Investments in environmental monitoring have led to the emergence of hundreds of new worm species

Investments in environmental monitoring have led to the emergence of hundreds of new worm species

Researchers from the University of Gothenburg assisted the Swedish Environmental Protection Agency in their investment in new DNA methods for environmental monitoring and research – the study led to the discovery of up to 200 new generations of worm species, among other things.

Life on our planet consists of countless species of organisms, including bacteria, fungi, algae, plants, and animals. One political goal is to preserve as much of this diversity as possible. Therefore, the Swedish Environmental Protection Agency has funded eight research projects that focus on the development and implementation of new DNA methods to find more modern ways of monitoring the environment.

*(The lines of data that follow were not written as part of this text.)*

(** * Backfill maintenance jobs of the skills registry (convex/maintenance.ts)

    A shallow embedding of the two paginated backfill jobs
    (summary backfill and fingerprint backfill): the page fetchers, the
    patch appliers, the batch orchestrators and [clampInt], together with
    the properties the specification states about them. *)

From Stdlib Require Import List String Ascii Bool Arith ZArith QArith Qabs Lia Lqa.
Import ListNotations.
Local Open Scope string_scope.
Local Open Scope list_scope.
Local Open Scope nat_scope.

(* ================================================================= *)
(** ** JavaScript numbers *)

(** A JS number is an IEEE-754 double.  [clampInt] only truncates and
    compares, both of which are exact, so a finite double is carried as the
    rational it denotes; every double is such a rational and the truncation
    of a double is again a double.  The sign of zero is not tracked (it is
    invisible to [<], [Math.min] on distinct values and
    [Number.isFinite]). *)
Module JS.

Inductive number : Type :=
| NaN
| NegInfinity
| Fin (q : Q)
| PosInfinity.

Definition of_Z (z : Z) : number := Fin (inject_Z z).

(** [Number.isFinite] *)
Definition isFinite (x : number) : bool :=
  match x with Fin _ => true | _ => false end.

(** The integer part of a rational, rounding toward zero. *)
Definition Qtrunc (q : Q) : Z := Z.quot (Qnum q) (Zpos (Qden q)).

(** [Math.trunc]: NaN and the infinities are returned as they are. *)
Definition Math_trunc (x : number) : number :=
  match x with
  | Fin q => of_Z (Qtrunc q)
  | other => other
  end.

(** [a < b] on numbers; false as soon as one side is NaN. *)
Definition ltb (a b : number) : bool :=
  match a, b with
  | NaN, _ | _, NaN => false
  | NegInfinity, NegInfinity => false
  | NegInfinity, _ => true
  | _, NegInfinity => false
  | PosInfinity, _ => false
  | _, PosInfinity => true
  | Fin p, Fin q => match Qcompare p q with Lt => true | _ => false end
  end.

(** [a <= b] on numbers; false as soon as one side is NaN. *)
Definition leb (a b : number) : bool :=
  match a, b with
  | NaN, _ | _, NaN => false
  | NegInfinity, _ => true
  | _, NegInfinity => false
  | _, PosInfinity => true
  | PosInfinity, _ => false
  | Fin p, Fin q => match Qcompare p q with Gt => false | _ => true end
  end.

(** [Math.max(a, b)]: NaN if either argument is NaN, else the larger. *)
Definition Math_max (a b : number) : number :=
  match a, b with
  | NaN, _ | _, NaN => NaN
  | _, _ => if ltb a b then b else a
  end.

(** [Math.min(a, b)]: NaN if either argument is NaN, else the smaller. *)
Definition Math_min (a b : number) : number :=
  match a, b with
  | NaN, _ | _, NaN => NaN
  | _, _ => if ltb b a then b else a
  end.

(** The natural number a number denotes after a clamp to a range of
    non-negative integers (used for [numItems] and loop bounds). *)
Definition to_nat (x : number) : nat :=
  match x with
  | Fin q => Z.to_nat (Qtrunc q)
  | _ => 0
  end.

End JS.

Import JS.

(* ================================================================= *)
(** ** Constants and [clampInt] *)

Definition DEFAULT_BATCH_SIZE : number := of_Z 50.
Definition MAX_BATCH_SIZE : number := of_Z 200.
Definition DEFAULT_MAX_BATCHES : number := of_Z 20.
Definition MAX_MAX_BATCHES : number := of_Z 200.

Definition clampInt (value min max : number) : number :=
  let rounded := Math_trunc value in
  if negb (isFinite rounded) then min
  else Math_min max (Math_max min rounded).

(** The double written [0.9] in source text: 8106479329266893 / 2^53. *)
Definition double_0_9 : number := Fin (8106479329266893 # 9007199254740992).


(* ================================================================= *)
(** ** JavaScript strings, optional values and sets *)

(** A string is carried as the bytes of its UTF-8 form. *)
Definition utf8 (n : nat) : ascii := ascii_of_nat n.

(** Lower case of an ASCII character. *)
Definition lowerAscii (c : ascii) : ascii :=
  let n := nat_of_ascii c in
  if (65 <=? n)%nat && (n <=? 90)%nat then ascii_of_nat (n + 32) else c.

(** [String.prototype.toLowerCase].  The capitals [A] to [Z] go to their
    small letters; the Kelvin sign U+212A (bytes E2 84 AA) goes to [k];
    the capital I with dot U+0130 (bytes C4 B0) goes to [i] followed by
    the combining dot U+0307 (bytes CC 87).  These are the code points
    whose lower-case form holds an ASCII character without being ASCII
    small already.  Any other code point outside ASCII lower-cases to
    text outside ASCII and is carried through as it is: the jobs only
    compare the result with ASCII literals, and for that comparison the
    two are the same. *)
Fixpoint toLowerCase (s : string) : string :=
  match s with
  | EmptyString => EmptyString
  | String c rest =>
      match rest with
      | String c2 rest2 =>
          if Ascii.eqb c (utf8 196) && Ascii.eqb c2 (utf8 176)
          then String "i" (String (utf8 204) (String (utf8 135) (toLowerCase rest2)))
          else
            match rest2 with
            | String c3 rest3 =>
                if Ascii.eqb c (utf8 226) && Ascii.eqb c2 (utf8 132) &&
                   Ascii.eqb c3 (utf8 170)
                then String "k" (toLowerCase rest3)
                else String (lowerAscii c) (toLowerCase rest)
            | EmptyString => String (lowerAscii c) (toLowerCase rest)
            end
      | EmptyString => String (lowerAscii c) EmptyString
      end
  end.

(** [a ?? b] *)
Definition nullish {A} (a : option A) (b : A) : A :=
  match a with Some x => x | None => b end.

(** Truthiness of a [string | undefined]: the empty string is falsy. *)
Definition truthy (o : option string) : bool :=
  match o with
  | Some s => negb (String.eqb s "")
  | None => false
  end.

(** Truthiness of an [object | undefined]. *)
Definition defined {A} (o : option A) : bool :=
  match o with Some _ => true | None => false end.

(** [Boolean(x)] of a [boolean | undefined]. *)
Definition Boolean (o : option bool) : bool := nullish o false.

(** [a === b] between a [string | undefined] and a string. *)
Definition strictEq (a : option string) (b : string) : bool :=
  match a with Some x => String.eqb x b | None => false end.

(** [new Set(values)], kept as the list of its distinct members. *)
Definition Set_of (values : list string) : list string := nodup string_dec values.
Definition Set_size (s : list string) : nat := List.length s.
Definition Set_has (s : list string) (x : string) : bool := existsb (String.eqb x) s.

(* ================================================================= *)
(** ** The document store *)

(** Document identifiers. *)
Abbreviation Id := nat (only parsing).

(** A value accepted by [v.any()]. *)
#[local] Unset Elimination Schemes.
Inductive Value : Type :=
| VNull
| VBool (b : bool)
| VNumber (n : number)
| VString (s : string)
| VArray (elems : list Value)
| VObject (fields : list (string * Value)).
#[local] Set Elimination Schemes.

Record ParsedSkillData := {
  frontmatter : list (string * Value);
  metadata : option Value;
  clawdis : option Value
}.

Record SkillFile := {
  file_path : string;
  file_sha256 : string;
  file_storageId : Id
}.

Record Skill := {
  skill_id : Id;
  skill_latestVersionId : option Id;
  skill_summary : option string;
  skill_updatedAt : nat
}.

Record SkillVersion := {
  version_id : Id;
  version_skillId : Id;
  version_files : list SkillFile;
  version_parsed : ParsedSkillData;
  version_fingerprint : option string
}.

Record SkillVersionFingerprint := {
  entry_id : Id;
  entry_skillId : Id;
  entry_versionId : Id;
  entry_fingerprint : string;
  entry_createdAt : nat
}.

(** Every table keeps its documents in creation order, which is the order
    of [.order('asc')] and of an index scan within one index key.
    [nextId] is the next identifier the store hands out; identifiers are
    never reused. *)
Record Store := {
  skills : list Skill;
  skillVersions : list SkillVersion;
  skillVersionFingerprints : list SkillVersionFingerprint;
  storage : list (Id * string);
  nextId : Id
}.

(** Documents carry an [_id]. *)
Class Document (D : Type) := _id : D -> Id.
#[export] Instance Document_Skill : Document Skill := skill_id.
#[export] Instance Document_SkillVersion : Document SkillVersion := version_id.
#[export] Instance Document_Fingerprint : Document SkillVersionFingerprint := entry_id.

(** A table of the store: how to read its rows and how to write them back. *)
Record Table (D : Type) := {
  rows : Store -> list D;
  with_rows : list D -> Store -> Store
}.
Arguments rows {D} _ _.
Arguments with_rows {D} _ _ _.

One way to assess the health of a deciduous forest is to estimate the amount of worms in the soil fauna. However, simply counting visible worms as individuals is a blind tool for understanding the situation from a diversity perspective. Additionally, it is crucial to have a precise understanding of how many and which worm species are present in the environment. The application of molecular, DNA-based methods for species identification is increasingly becoming common in environmental research and monitoring.

Christer Erséus, a retired professor from the University of Gothenburg, dedicated a significant portion of his research career to this very topic. He led one of the research projects focusing on a group of common small animals, the clitellate worms (Clitellata), both in water and on land.

“We have identified specific DNA markers that can serve as a kind of barcode for easily determining different species of clitellate worms. With the help of these markers, it is now possible to identify the DNA traces of various species in nature (known as environmental DNA or eDNA), which, if expanded to other organisms, could theoretically uncover all species coexisting in a particular environment,” says Christer Erséus.

However, for this approach to work, one would need to have previously analyzed the DNA profile specifically for each species, and mapping all Swedish organisms in this way would take a long time. In the project, researchers only examined the DNA of the focal groups. Using DNA samples obtained from 21,000 worm individuals mostly from northwest Europe, 602 species of clitellate worms could be identified, but not all of them can be associated with known species.

“For many species that we currently characterize molecularly with DNA, we estimate that between 150 and 210 remain undescribed under suitable scientific names. They are simply new to science, and the uncertainty in the numbers stems from our DNA data also distinguishing species not represented by adult individuals in our material,” says Christer Erséus. He further explains that without access to adult animals, these types of worms cannot be confidently assigned to a specific known species.

Earthworms and leeches are the more conspicuous clitellate worms, but hundreds of small species, only a few millimeters in size, are also included in the group. Clitellate worms play important roles in the decomposition of organic matter in nature. However, leeches are predators or parasites. The goal of the project is to compile virtual reference libraries of DNA barcodes for all species.

“The project has taught us a lot about the taxonomic and genetic complexity of our animal group. The conclusion we have reached is that this reference database and similar studies for other organism groups should continue. In the long run, it can mean a lot to monitor species diversity in an apparently changing world,” concludes Christer Erséus.